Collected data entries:
Definition set_sb_magic (v : Z) (s : superblock) : superblock :=
  mksb v (sb_size s) (sb_nblocks s) (sb_ninodes s) (sb_nlog s) (sb_logstart s) (sb_inodestart
    s) (sb_bmapstart s).
Definition set_sb_size (v : Z) (s : superblock) : superblock :=
  mksb (sb_magic s) v (sb_nblocks s) (sb_ninodes s) (sb_nlog s) (sb_logstart s) (sb_inodestart
    s) (sb_bmapstart s).
Definition set_sb_nblocks (v : Z) (s : superblock) : superblock :=
  mksb (sb_magic s) (sb_size s) v (sb_ninodes s) (sb_nlog s) (sb_logstart s) (sb_inodestart s)
    (sb_bmapstart s).
Definition set_sb_ninodes (v : Z) (s : superblock) : superblock :=
  mksb (sb_magic s) (sb_size s) (sb_nblocks s) v (sb_nlog s) (sb_logstart s) (sb_inodestart s)
    (sb_bmapstart s).
Definition set_sb_nlog (v : Z) (s : superblock) : superblock :=
  mksb (sb_magic s) (sb_size s) (sb_nblocks s) (sb_ninodes s) v (sb_logstart s) (sb_inodestart
    s) (sb_bmapstart s).
Definition set_sb_logstart (v : Z) (s : superblock) : superblock :=
  mksb (sb_magic s) (sb_size s) (sb_nblocks s) (sb_ninodes s) (sb_nlog s) v (sb_inodestart s)
    (sb_bmapstart s).
Definition set_sb_inodestart (v : Z) (s : superblock) : superblock :=
  mksb (sb_magic s) (sb_size s) (sb_nblocks s) (sb_ninodes s) (sb_nlog s) (sb_logstart s) v
    (sb_bmapstart s).
Definition set_sb_bmapstart (v : Z) (s : superblock) : superblock :=
  mksb (sb_magic s) (sb_size s) (sb_nblocks s) (sb_ninodes s) (sb_nlog s) (sb_logstart s)
    (sb_inodestart s) v.

(** kernel/file.h, the in-memory copy of an inode; the sleep-lock is [SL_inode]. *)
Record inode : Type := mkinode {
  in_dev : Z;
  in_inum : Z;
  in_ref : Z;
  in_valid : Z;
  in_type : Z;
  in_major : Z;
  in_minor : Z;
  in_nlink : Z;
  in_size : Z;
  in_addrs : list Z
}.

Definition set_in_dev (v : Z) (s : inode) : inode :=
  mkinode v (in_inum s) (in_ref s) (in_valid s) (in_type s) (in_major s) (in_minor s) (in_nlink s)
    (in_size s) (in_addrs s).
Definition set_in_inum (v : Z) (s : inode) : inode :=
  mkinode (in_dev s) v (in_ref s) (in_valid s) (in_type s) (in_major s) (in_minor s) (in_nlink s)
    (in_size s) (in_addrs s).
Definition set_in_ref (v : Z) (s : inode) : inode :=
  mkinode (in_dev s) (in_inum s) v (in_valid s) (in_type s) (in_major s) (in_minor s) (in_nlink s)
    (in_size s) (in_addrs s).
Definition set_in_valid (v : Z) (s : inode) : inode :=
  mkinode (in_dev s) (in_inum s) (in_ref s) v (in_type s) (in_major s) (in_minor s) (in_nlink s)
    (in_size s) (in_addrs s).
Definition set_in_type (v : Z) (s : inode) : inode :=
  mkinode (in_dev s) (in_inum s) (in_ref s) (in_valid s) v (in_major s) (in_minor s) (in_nlink s)
    (in_size s) (in_addrs s).
Definition set_in_major (v : Z) (s : inode) : inode :=
  mkinode (in_dev s) (in_inum s) (in_ref s) (in_valid s) (in_type s) v (in_minor s) (in_nlink s)
    (in_size s) (in_addrs s).
Definition set_in_minor (v : Z) (s : inode) : inode :=
  mkinode (in_dev s) (in_inum s) (in_ref s) (in_valid s) (in_type s) (in_major s) v (in_nlink s)
    (in_size s) (in_addrs s).
Definition set_in_nlink (v : Z) (s : inode) : inode :=
  mkinode (in_dev s) (in_inum s) (in_ref s) (in_valid s) (in_type s) (in_major s) (in_minor s) v
    (in_size s) (in_addrs s).
Definition set_in_size (v : Z) (s : inode) : inode :=
  mkinode (in_dev s) (in_inum s) (in_ref s) (in_valid s) (in_type s) (in_major s) (in_minor s)
    (in_nlink s) v (in_addrs s).
Definition set_in_addrs (v : list Z) (s : inode) : inode :=
  mkinode (in_dev s) (in_inum s) (in_ref s) (in_valid s) (in_type s) (in_major s) (in_minor s)
    (in_nlink s) (in_size s) v.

EXERCISE INSTRUCTIONS: Exactly as they appear above, print all the entries.

REPLY TO THE EXERCISE:
Definition set_sb_magic (v : Z) (s : superblock) : superblock :=
  mksb v (sb_size s) (sb_nblocks s) (sb_ninodes s) (sb_nlog s) (sb_logstart s) (sb_inodestart
    s) (sb_bmapstart s).
Definition set_sb_size (v : Z) (s : superblock) : superblock :=
  mksb (sb_magic s) v (sb_nblocks s) (sb_ninodes s) (sb_nlog s) (sb_logstart s) (sb_inodestart
    s) (sb_bmapstart s).
Definition set_sb_nblocks (v : Z) (s : superblock) : superblock :=
  mksb (sb_magic s) (sb_size s) v (sb_ninodes s) (sb_nlog s) (sb_logstart s) (sb_inodestart s)
    (sb_bmapstart s).
Definition set_sb_ninodes (v : Z) (s : superblock) : superblock :=
  mksb (sb_magic s) (sb_size s) (sb_nblocks s) v (sb_nlog s) (sb_logstart s) (sb_inodestart s)
    (sb_bmapstart s).
Definition set_sb_nlog (v : Z) (s : superblock) : superblock :=
  mksb (sb_magic s) (sb_size s) (sb_nblocks s) (sb_ninodes s) v (sb_logstart s) (sb_inodestart
    s) (sb_bmapstart s).
Definition set_sb_logstart (v : Z) (s : superblock) : superblock :=
  mksb (sb_magic s) (sb_size s) (sb_nblocks s) (sb_ninodes s) (sb_nlog s) v (sb_inodestart s)
    (sb_bmapstart s).
Definition set_sb_inodestart (v : Z) (s : superblock) : superblock :=
  mksb (sb_magic s) (sb_size s) (sb_nblocks s) (sb_ninodes s) (sb_nlog s) (sb_logstart s) v
    (sb_bmapstart s).
Definition set_sb_bmapstart (v : Z) (s : superblock) : superblock :=
  mksb (sb_magic s) (sb_size s) (sb_nblocks s) (sb_ninodes s) (sb_nlog s) (sb_logstart s)
    (sb_inodestart s) v.

(** kernel/file.h, the in-memory copy of an inode; the sleep-lock is [SL_inode]. *)
Record inode : Type := mkinode {
  in_dev : Z;
  in_inum : Z;
  in_ref : Z;
  in_valid : Z;
  in_type : Z;
  in_major : Z;
  in_minor : Z;
  in_nlink : Z;
  in_size : Z;
  in_addrs : list Z
}.

Definition set_in_dev (v : Z) (s : inode) : inode :=
  mkinode v (in_inum s) (in_ref s) (in_valid s) (in_type s) (in_major s) (in_minor s) (in_nlink s)
    (in_size s) (in_addrs s).
Definition set_in_inum (v : Z) (s : inode) : inode :=
  mkinode (in_dev s) v (in_ref s) (in_valid s) (in_type s) (in_major s) (in_minor s) (in_nlink s)
    (in_size s) (in_addrs s).
Definition set_in_ref (v : Z) (s : inode) : inode :=
  mkinode (in_dev s) (in_inum s) v (in_valid s) (in_type s) (in_major s) (in_minor s) (in_nlink s)
    (in_size s) (in_addrs s).
Definition set_in_valid (v : Z) (s : inode) : inode :=
  mkinode (in_dev s) (in_inum s) (in_ref s) v (in_type s) (in_major s) (in_minor s) (in_nlink s)
    (in_size s) (in_addrs s).
Definition set_in_type (v : Z) (s : inode) : inode :=
  mkinode (in_dev s) (in_inum s) (in_ref s) (in_valid s) v (in_major s) (in_minor s) (in_nlink s)
    (in_size s) (in_addrs s).
Definition set_in_major (v : Z) (s : inode) : inode :=
  mkinode (in_dev s) (in_inum s) (in_ref s) (in_valid s) (in_type s) v (in_minor s) (in_nlink s)
    (in_size s) (in_addrs s).
Definition set_in_minor (v : Z) (s : inode) : inode :=
  mkinode (in_dev s) (in_inum s) (in_ref s) (in_valid s) (in_type s) (in_major s) v (in_nlink s)
    (in_size s) (in_addrs s).
Definition set_in_nlink (v : Z) (s : inode) : inode :=
  mkinode (in_dev s) (in_inum s) (in_ref s) (in_valid s) (in_type s) (in_major s) (in_minor s) v
    (in_size s) (in_addrs s).
Definition set_in_size (v : Z) (s : inode) : inode :=
  mkinode (in_dev s) (in_inum s) (in_ref s) (in_valid s) (in_type s) (in_major s) (in_minor s)
    (in_nlink s) v (in_addrs s).
Definition set_in_addrs (v : list Z) (s : inode) : inode :=
  mkinode (in_dev s) (in_inum s) (in_ref s) (in_valid s) (in_type s) (in_major s) (in_minor s)
    (in_nlink s) (in_size s) v.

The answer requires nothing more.